Beam me up Scotty

By Matthew Rainwater

DeKALB | From comic books, movies and television to video and computer games, we have grown sort of used to seeing teleportation. This has only been a fantasy, but it might become a reality sooner than we thought.

Experimenting with teleportaion

Teleportation moved out of the realm of science fiction and into the world of theoretical possibility in the early 1990s. American physicist Charles Bennett and a team of researchers at IBM confirmed that quantum teleportation was possible.

Recently, physicists in Denmark have been able to teleport information from light and matter, bringing quantum communication and computing closer to reality. Professor Eugene Polzik and his team at the Niels Bohr Institute at Copenhagen University were able to make a breakthrough using both light and matter. The experiment involved, for the first time, a macroscopic atomic object containing thousands of billions of atoms.

So… what happened?

“This wasn’t so much as a breakthrough, but a significant extension of previous experiments that teleported quantum states with simpler systems,” Gerald Blazey, NIU professor of physics, said. “My guess is that the techniques will be applied to even more interesting and complicated systems.”
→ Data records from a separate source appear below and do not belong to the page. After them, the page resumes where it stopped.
Lemma reduce_fn_finite (xs : list Q) :
  xs <> [] ->
  exists q, reduce_fn (map Some xs) = Some q /\
            (q == Fl.sum xs / inject_Z (Z.of_nat (List.length xs)))%Q.
Proof.
  intros Hne. unfold reduce_fn, Fl.of_Z.
  destruct (fold_add_finite xs (inject_Z 0)) as [q [Hq Eq]].
  rewrite Hq, length_map. cbn [Fl.div_Z].
  destruct (Z.eqb_spec (Z.of_nat (List.length xs)) 0) as [H0|H0].
  - destruct xs; [congruence|discriminate].
  - eexists. split; [reflexivity|]. rewrite Eq.
    change (inject_Z 0) with 0%Q. rewrite Qplus_0_l. reflexivity.
Qed.

Lemma report_values (W : world) (S : settings) (epoch iters_now : Z)
    (bl : best) (acc : val_acc) :
  let n := Z.max (iters_test acc) 1 in
  let value tag data := Fl.div_Z (reduce_fn (all_gather W epoch tag data)) n in
  let tr := events (report W S epoch iters_now bl acc) in
  if is_master_ordinal W
  then reported "eval/mel_loss" tr = Some (value "loss_test" (loss_test acc)) /\
       reported "eval/dur_loss" tr = Some (value "loss_align" (loss_align acc)) /\
       reported "eval/F0_loss" tr = Some (value "loss_f" (loss_f acc))
  else reported "eval/mel_loss" tr = None /\
       reported "eval/dur_loss" tr = None /\
       reported "eval/F0_loss" tr = None.
Proof.
  cbv zeta.
  change (post (report W S epoch iters_now bl acc) (fun tr _ =>
    if is_master_ordinal W
    then reported "eval/mel_loss" tr =
           Some (Fl.div_Z (reduce_fn (all_gather W epoch "loss_test" (loss_test acc)))
                          (Z.max (iters_test acc) 1)) /\
         reported "eval/dur_loss" tr =
           Some (Fl.div_Z (reduce_fn (all_gather W epoch "loss_align" (loss_align acc)))
                          (Z.max (iters_test acc) 1)) /\
         reported "eval/F0_loss" tr =
           Some (Fl.div_Z (reduce_fn (all_gather W epoch "loss_f" (loss_f acc)))
                          (Z.max (iters_test acc) 1))
    else reported "eval/mel_loss" tr = None /\
         reported "eval/dur_loss" tr = None /\
         reported "eval/F0_loss" tr = None)).
  unfold report, mesh_reduce.
  destruct (is_master_ordinal W); run; repeat split; reflexivity.
Qed.

Lemma sum_equal_counts (c : Z) (sums : list Q) (counts : list Z) :
  List.length counts = List.length sums ->
  Forall (fun c' => c' = c) counts ->
  (Fl.sum (map (fun sc => fst sc / inject_Z (snd sc)) (combine sums counts))
   == Fl.sum sums / inject_Z c)%Q.
Proof.
  unfold Fl.sum. revert counts.
  induction sums as [|s sums IH]; intros [|c' counts] Hlen Hall;
    try discriminate; cbn [combine map fold_right fst snd].
  - unfold Qdiv. ring.
  - inversion Hall as [|? ? -> Hall']; subst.
    rewrite IH by (try assumption; cbn in Hlen; lia).
    unfold Qdiv. ring.
Qed.

Lemma report_reductions (W : world) (S : settings) (epoch iters_now : Z)
    (bl : best) (acc : val_acc) :
  reductions (events (report W S epoch iters_now bl acc)) =
  map (fun m => (snd (fst m), snd m)) (metrics acc).
Proof.
  unfold report, mesh_reduce, call, when, bind, lift, emit, ret, raise, events.
  destruct (is_master_ordinal W); [|reflexivity].
  destruct (as_int (save_freq S)) as [sf|e]; [|reflexivity].
  destruct (sf =? 0); [reflexivity|].
  destruct ((epoch + 1) mod sf =? 0); [|reflexivity].
  destruct (raises W _); reflexivity.
Qed.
Two years ago, two teams of scientists conducted teleportation between two single atoms, but this was done at a distance of a fraction of a millimeter. This is just one step further because for the first time it involved teleportation between light and matter, two very different objects. One is the carrier of information and the other is the storage medium, according to howstuffworks.com.
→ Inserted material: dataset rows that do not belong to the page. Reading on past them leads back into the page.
(** The body of [main] after the arguments are parsed, with the allowlist
    as a parameter. *)
Definition main_on (allowlist : list (list N)) (args : Namespace) : M Ext Z :=
  root <- repo_root ;;
  chdir root ;;
  safety_checks allowlist ;;
  print (str "Repo: " ++ root) ;;
  print (str "Normalizing line endings / whitespace" ++ ELLIPSIS) ;;
  changed <- normalize_files allowlist ;;
  (if nonempty changed
   then print (str "Normalized: " ++ join (str ", ") changed)
   else print (str "No normalization changes needed.")) ;;
  print (str "Checking for whitespace errors (git diff --check)" ++ ELLIPSIS) ;;
  p <- run [str "git"; str "diff"; str "--check"] false true ;;
  if negb (returncode p =? 0)%Z || nonempty (strip (stdout_or_empty p)) then
    stderr_write (stdout_or_empty p) ;;
    eprint ([LF] ++ str "Fix the issues above, then re-run the script.") ;;
    ret 2%Z
  else
    print (str "Staging files" ++ ELLIPSIS) ;;
    run ([str "git"; str "add"; str "--"] ++ allowlist) true false ;;
    q <- run [str "git"; str "diff"; str "--name-only"; str "--cached"] true true ;;
    out <- stdout_attr q ;;
    let staged_now := splitlines false out in
    if negb (nonempty staged_now) then
      print (str "Nothing to commit (no staged changes).") ;;
      ret 0%Z
    else
      let forbidden := filter (fun f => is_forbidden_path f = true) staged_now in
      if nonempty forbidden then
        eprint (str "ERROR: forbidden files are staged:") ;;
        eprint_each forbidden ;;
        eprint (str "Aborting. Run: git reset HEAD -- <file>") ;;
        ret 3%Z
      else if dry_run args then
        print (str "DRY RUN: would commit and push now.") ;;
        run [str "git"; str "status"] true false ;;
        ret 0%Z
      else
        let msg := strip (message args) in
        if negb (nonempty msg) then
          eprint (str "Empty commit message. Use -m.") ;;
          ret 4%Z
        else
          print (str "Committing" ++ ELLIPSIS) ;;
          run [str "git"; str "commit"; str "-m"; msg] true false ;;
          b <- run [str "git"; str "rev-parse"; str "--abbrev-ref"; str "HEAD"] true true ;;
          bout <- stdout_attr b ;;
          let branch := strip bout in
          if negb (nonempty branch) then
            eprint (str "Could not determine current branch.") ;;
            ret 5%Z
          else
            print (str "Pushing to origin/" ++ branch ++ ELLIPSIS) ;;
            run [str "git"; str "push"; str "origin"; branch] true false ;;
            print (str "Done.") ;;
            ret 0%Z.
The idea of teleportation became popular during the first Star Trek series in the late 1960s. After that, popular culture has made it widespread. It’s been used in the X-Men series and most recently on NBC’s new drama Heroes.

Boldy going…?

It will be some time before scientists figure out how to teleport complicated quantum states like mice or people, Blazey said, because there is the interesting problem of having the original and the copy.
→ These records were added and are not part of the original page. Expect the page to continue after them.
Lemma chain_loop_accepts (cpcs : list CredentialsProviderConfig)
    (providers : list (option credentials.Provider)) :
  forallb acceptable cpcs = true ->
  chain_loop cpcs providers None = inl (providers ++ map provider_of cpcs)%list.
Proof.
  revert providers. induction cpcs as [| cpc cpcs IH]; intros providers Hall.
  - cbn. now rewrite app_nil_r.
  - cbn in Hall. apply andb_true_iff in Hall as [Hcpc Hall].
    cbn [chain_loop map]. destruct (select_acceptable cpc Hcpc) as [-> _].
    rewrite IH by assumption. now rewrite <- app_assoc.
Qed.

Lemma chain_loop_rejects (pre post : list CredentialsProviderConfig)
    (bad : CredentialsProviderConfig) (providers : list (option credentials.Provider))
    (e : error) :
  forallb acceptable pre = true ->
  select bad None = (None, Some e) ->
  chain_loop (pre ++ bad :: post)%list providers None = inr e.
Proof.
  revert providers. induction pre as [| cpc pre IH]; intros providers Hall Hbad.
  - cbn. now rewrite Hbad.
  - cbn in Hall. apply andb_true_iff in Hall as [Hcpc Hall].
    cbn [app chain_loop]. destruct (select_acceptable cpc Hcpc) as [-> _].
    now apply IH.
Qed.

(** The first entry that is not acceptable, if there is one. *)
Lemma first_rejected (cpcs : list CredentialsProviderConfig) :
  forallb acceptable cpcs = false ->
  exists pre bad post,
    cpcs = (pre ++ bad :: post)%list /\ forallb acceptable pre = true /\ acceptable bad = false.
Proof.
  induction cpcs as [| cpc cpcs IH]; [discriminate |].
  cbn. destruct (acceptable cpc) eqn:Hcpc; cbn.
  - intros Hrest. destruct (IH Hrest) as (pre & bad & post & -> & Hpre & Hbad).
    exists (cpc :: pre), bad, post. cbn. now rewrite Hcpc, Hpre.
  - intros _. now exists [], cpc, cpcs.
Qed.

Lemma accepted_chain (cpcs : list CredentialsProviderConfig) :
  forallb acceptable cpcs = true ->
  AWSCredentialsFromChain cpcs =
  (match cpcs with
   | [] => None
   | _ :: _ => Some (credentials.NewChainCredentials (map provider_of cpcs))
   end, None).
Proof.
  intros Hall. unfold AWSCredentialsFromChain.
  rewrite chain_loop_accepts by assumption. cbn [app].
  destruct cpcs; reflexivity.
Qed.

Lemma rejected_chain (pre post : list CredentialsProviderConfig)
    (bad : CredentialsProviderConfig) :
  forallb acceptable pre = true -> acceptable bad = false ->
  AWSCredentialsFromChain (pre ++ bad :: post)%list = (None, rejection bad)
  /\ is_Some (rejection bad).
Proof.
  intros Hpre Hbad. destruct (select_rejected bad Hbad) as (e & Hsel & Hrej).
  unfold AWSCredentialsFromChain.
  rewrite (chain_loop_rejects pre post bad [] e Hpre Hsel), Hrej. eauto.
Qed.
“What on earth would you do with two of yourself?” Blazey said.

For a person to be transported, a machine would have to be built that can pinpoint and analyze the trillion atoms that make up the human body. Molecules couldn’t be a millimeter out of place, otherwise a person might have a severe neurological or physiological defect upon teleportation; the laws of physics make it extremely difficult to create a transporter that enables a person to be sent instantaneously to another location. This type of travel requires traveling at the speed of light.

Until then, we can only live long and prosper.

Source: CNN.com and howstuffworks.com provided information about these events

Matthew Rainwater is the Science and Technology beat reporter for the Northern Star.